## Task prompt
Every line of the records below from the line with "- destruct (_ && _); rewrite" up to and including the line with "apply Hd. exact" must be reproduced exactly, and no line outside that range.

-- Given records follows --

(** [expand_home_path] ignores white space (any Unicode White_Space
    character) around its input, and refuses an input that is empty or
    only white space. *)
Theorem expand_home_path_trim (home : option PathBuf) (a s b : string) :
  (is_blank a = true -> is_blank b = true ->
   expand_home_path home (a ++ s ++ b) = expand_home_path home s) /\
  (is_blank s = true -> expand_home_path home s = Err "storage path is empty").
Proof.
  split.
  - intros Ha Hb. unfold expand_home_path. rewrite trim_surround by assumption.
    reflexivity.
  - intros Hs. unfold expand_home_path. rewrite trim_blank by exact Hs. reflexivity.
Qed.


End PathExtraFacts.

(* ------------------------------------------------------------------ *)
(** ** Deep merge and cleaning *)

Module AdapterFacts.
Import JsonMerge JsonFacts.


Lemma assoc_get_set k k' v m :
  assoc_get k (assoc_set k' v m) =
    if String.eqb k k'
    then match assoc_get k m with Some _ => Some v | None => None end
    else assoc_get k m.
Proof.
  induction m as [|[k0 v0] m IH]; simpl.
  - destruct (String.eqb k k'); reflexivity.
  - destruct (String.eqb_spec k' k0) as [->|Hne];
      destruct (String.eqb_spec k k0) as [->|Hk]; simpl;
      rewrite ?String.eqb_refl; try reflexivity.
    + apply String.eqb_neq in Hk. rewrite Hk. reflexivity.
    + assert (E : String.eqb k0 k' = false) by (apply String.eqb_neq; congruence).
      rewrite E. reflexivity.
    + apply String.eqb_neq in Hk. rewrite Hk. exact IH.
Qed.

Lemma assoc_get_app_one k m k' v :
  assoc_get k (m ++ [(k', v)])%list =
    match assoc_get k m with
    | Some x => Some x
    | None => if String.eqb k k' then Some v else None
    end.
Proof.
  induction m as [|[k0 v0] m IH]; simpl; [reflexivity|].
  destruct (String.eqb k k0); [reflexivity | exact IH].
Qed.

Lemma assoc_get_notin k m : ~ In k (map fst m) -> assoc_get k m = None.
Proof.
  induction m as [|[k0 v0] m IH]; simpl; [reflexivity|].
  intros H. destruct (String.eqb_spec k k0) as [->|_]; [exfalso; auto|].
  apply IH. auto.
Qed.

Lemma assoc_set_keys k v m : map fst (assoc_set k v m) = map fst m.
Proof.
  induction m as [|[k0 v0] m IH]; simpl; [reflexivity|].
  destruct (String.eqb k k0); simpl; [reflexivity | rewrite IH; reflexivity].
Qed.

Lemma assoc_get_keys k m :
  existsb (String.eqb k) (map fst m) = match assoc_get k m with Some _ => true | None => false end.
Proof.
  induction m as [|[k0 v0] m IH]; simpl; [reflexivity|].
  destruct (String.eqb k k0); [reflexivity | exact IH].
Qed.

(** One key of a merged mapping, read off the loop of [deep_merge_json]. *)
Lemma merge_entries_get dm b o k :
  NoDup (map fst o) ->
  assoc_get k (merge_entries dm b o) =
    match assoc_get k o with
    | Some ov =>
        match assoc_get k b with
        | Some bv => Some (if json_is_object bv && json_is_object ov
                           then dm bv ov else ov)
        | None => Some ov
        end
    | None => assoc_get k b
    end.
Proof.
  revert b. induction o as [|[k' v] o IH]; intros b Hnd; simpl; [reflexivity|].
  inversion Hnd as [|? ? Hnotin Hnd']; subst.
  rewrite (IH _ Hnd').
  destruct (String.eqb_spec k k') as [->|Hne].
  - rewrite (assoc_get_notin k' o (fun H => Hnotin (proj2 (list_elem_of_In _ _) H))).
    destruct (assoc_get k' b) as [bv|] eqn:Hb.
    + destruct (json_is_object bv && json_is_object v);
        rewrite assoc_get_set, String.eqb_refl, Hb; reflexivity.
    + rewrite assoc_get_app_one, Hb, String.eqb_refl. reflexivity.
  - assert (Hb' : assoc_get k (match assoc_get k' b with
                               | Some base_value =>
                                   if json_is_object base_value && json_is_object v
                                   then assoc_set k' (dm base_value v) b
                                   else assoc_set k' v b
                               | None => (b ++ [(k', v)])%list
                               end) = assoc_get k b).
    { apply String.eqb_neq in Hne.
      destruct (assoc_get k' b) as [bv|];
        [destruct (_ && _); rewrite assoc_get_set, Hne; reflexivity|].
      rewrite assoc_get_app_one, Hne. destruct (assoc_get k b); reflexivity. }
    rewrite Hb'. reflexivity.
Qed.

(** [deep_merge_json] of two mappings (with distinct overlay keys, as in
    any [serde_json] map), key by key: a key only in the base keeps its
    value; a key of the overlay takes the overlay's value, except that
    where both values are mappings they are merged recursively. *)
Theorem deep_merge_json_lookup bm om k :
  NoDup (map fst om) ->
  json_get k (deep_merge_json (JObject bm) (JObject om)) =
    match json_get k (JObject om), json_get k (JObject bm) with
    | Some ov, Some bv =>
        Some (if json_is_object bv && json_is_object ov
              then deep_merge_json bv ov else ov)
    | Some ov, None => Some ov
    | None, bv => bv
    end.
Proof.
  intros Hnd. simpl. rewrite merge_entries_get by exact Hnd.
  destruct (assoc_get k om), (assoc_get k bm); reflexivity.
Qed.

Lemma deep_merge_json_lookup_witness :
  let bm := [("a", JObject [("x", JNull)]); ("b", JBool true)] in
  let om := [("a", JObject [("y", JNumber 1)])] in
  NoDup (map fst om) /\
  json_get "a" (deep_merge_json (JObject bm) (JObject om)) =
    match json_get "a" (JObject om), json_get "a" (JObject bm) with
    | Some ov, Some bv =>
        Some (if json_is_object bv && json_is_object ov
              then deep_merge_json bv ov else ov)
    | Some ov, None => Some ov
    | None, bv => bv
    end.
Proof.
  intros bm om.
  assert (Hnd : NoDup (map fst om)).
  { constructor; [intros H; inversion H | constructor]. }
  split; [exact Hnd|].
  exact (deep_merge_json_lookup bm om "a" Hnd).
Defined.

Lemma merge_entries_keys dm b o :
  NoDup (map fst o) ->
  map fst (merge_entries dm b o) =
    (map fst b ++ List.filter (fun k => negb (existsb (String.eqb k) (map fst b)))
                              (map fst o))%list.
Proof.
  revert b. induction o as [|[k v] o IH]; intros b Hnd; simpl;
    [rewrite app_nil_r; reflexivity|].
  inversion Hnd as [|? ? Hnotin Hnd']; subst.
  rewrite (IH _ Hnd'). rewrite assoc_get_keys.
  destruct (assoc_get k b) as [bv|] eqn:Hb; simpl.
  - destruct (_ && _); rewrite assoc_set_keys; reflexivity.
  - rewrite map_app, <- app_assoc. simpl. f_equal. f_equal.
    apply filter_ext_in. intros k' Hk'.
    rewrite existsb_app. simpl.
    destruct (String.eqb_spec k' k) as [->|_];
      [exfalso; apply Hnotin; apply list_elem_of_In; exact Hk'|].
    rewrite orb_false_r. reflexivity.
Qed.

Lemma Forall_assoc_get (P : Json -> Prop) m k v :
  Forall (fun kv => P kv.2) m -> assoc_get k m = Some v -> P v.
Proof.
  induction 1 as [|[k0 v0] m H0 _ IH]; simpl; [discriminate|].
  destruct (String.eqb k k0); [intros E; injection E as <-; exact H0 | exact IH].
Qed.

Lemma Forall_assoc_set (P : Json -> Prop) m k v :
  Forall (fun kv => P kv.2) m -> P v -> Forall (fun kv => P kv.2) (assoc_set k v m).
Proof.
  intros Hm Hv. induction Hm as [|[k0 v0] m H0 Hm IH]; simpl; [constructor|].
  destruct (String.eqb k k0); constructor; assumption.
Qed.

Lemma merge_entries_wf_vals dm b o :
  Forall (fun kv => json_wf kv.2) b ->
  Forall (fun kv => json_wf kv.2) o ->
  Forall (fun kv => forall bv, json_wf bv -> json_wf (dm bv kv.2)) o ->
  Forall (fun kv => json_wf kv.2) (merge_entries dm b o).
Proof.
  revert b. induction o as [|[k v] o IH]; intros b Hb Ho Hdm; simpl; [exact Hb|].
  inversion Ho as [|? ? Hv Ho']; subst. inversion Hdm as [|? ? Hd Hdm']; subst.
  apply IH; [|assumption|assumption].
  destruct (assoc_get k b) as [bv|] eqn:Hg.
  - destruct (_ && _); apply Forall_assoc_set; try assumption.
    apply Hd. exact (Forall_assoc_get json_wf b k bv Hb Hg).
  - apply Forall_app. split; [exact Hb | constructor; [exact Hv | constructor]].
Qed.

Lemma json_wf_object_inv m :
  json_wf (JObject m) -> NoDup (map fst m) /\ Forall (fun kv => json_wf kv.2) m.
Proof. intros H. inversion H; subst. split; assumption. Qed.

-- Given records concluded --

## Written response
  - destruct (_ && _); rewrite assoc_set_keys; reflexivity.
  - rewrite map_app, <- app_assoc. simpl. f_equal. f_equal.
    apply filter_ext_in. intros k' Hk'.
    rewrite existsb_app. simpl.
    destruct (String.eqb_spec k' k) as [->|_];
      [exfalso; apply Hnotin; apply list_elem_of_In; exact Hk'|].
    rewrite orb_false_r. reflexivity.
Qed.

Lemma Forall_assoc_get (P : Json -> Prop) m k v :
  Forall (fun kv => P kv.2) m -> assoc_get k m = Some v -> P v.
Proof.
  induction 1 as [|[k0 v0] m H0 _ IH]; simpl; [discriminate|].
  destruct (String.eqb k k0); [intros E; injection E as <-; exact H0 | exact IH].
Qed.

Lemma Forall_assoc_set (P : Json -> Prop) m k v :
  Forall (fun kv => P kv.2) m -> P v -> Forall (fun kv => P kv.2) (assoc_set k v m).
Proof.
  intros Hm Hv. induction Hm as [|[k0 v0] m H0 Hm IH]; simpl; [constructor|].
  destruct (String.eqb k k0); constructor; assumption.
Qed.

Lemma merge_entries_wf_vals dm b o :
  Forall (fun kv => json_wf kv.2) b ->
  Forall (fun kv => json_wf kv.2) o ->
  Forall (fun kv => forall bv, json_wf bv -> json_wf (dm bv kv.2)) o ->
  Forall (fun kv => json_wf kv.2) (merge_entries dm b o).
Proof.
  revert b. induction o as [|[k v] o IH]; intros b Hb Ho Hdm; simpl; [exact Hb|].
  inversion Ho as [|? ? Hv Ho']; subst. inversion Hdm as [|? ? Hd Hdm']; subst.
  apply IH; [|assumption|assumption].
  destruct (assoc_get k b) as [bv|] eqn:Hg.
  - destruct (_ && _); apply Forall_assoc_set; try assumption.
    apply Hd. exact (Forall_assoc_get json_wf b k bv Hb Hg).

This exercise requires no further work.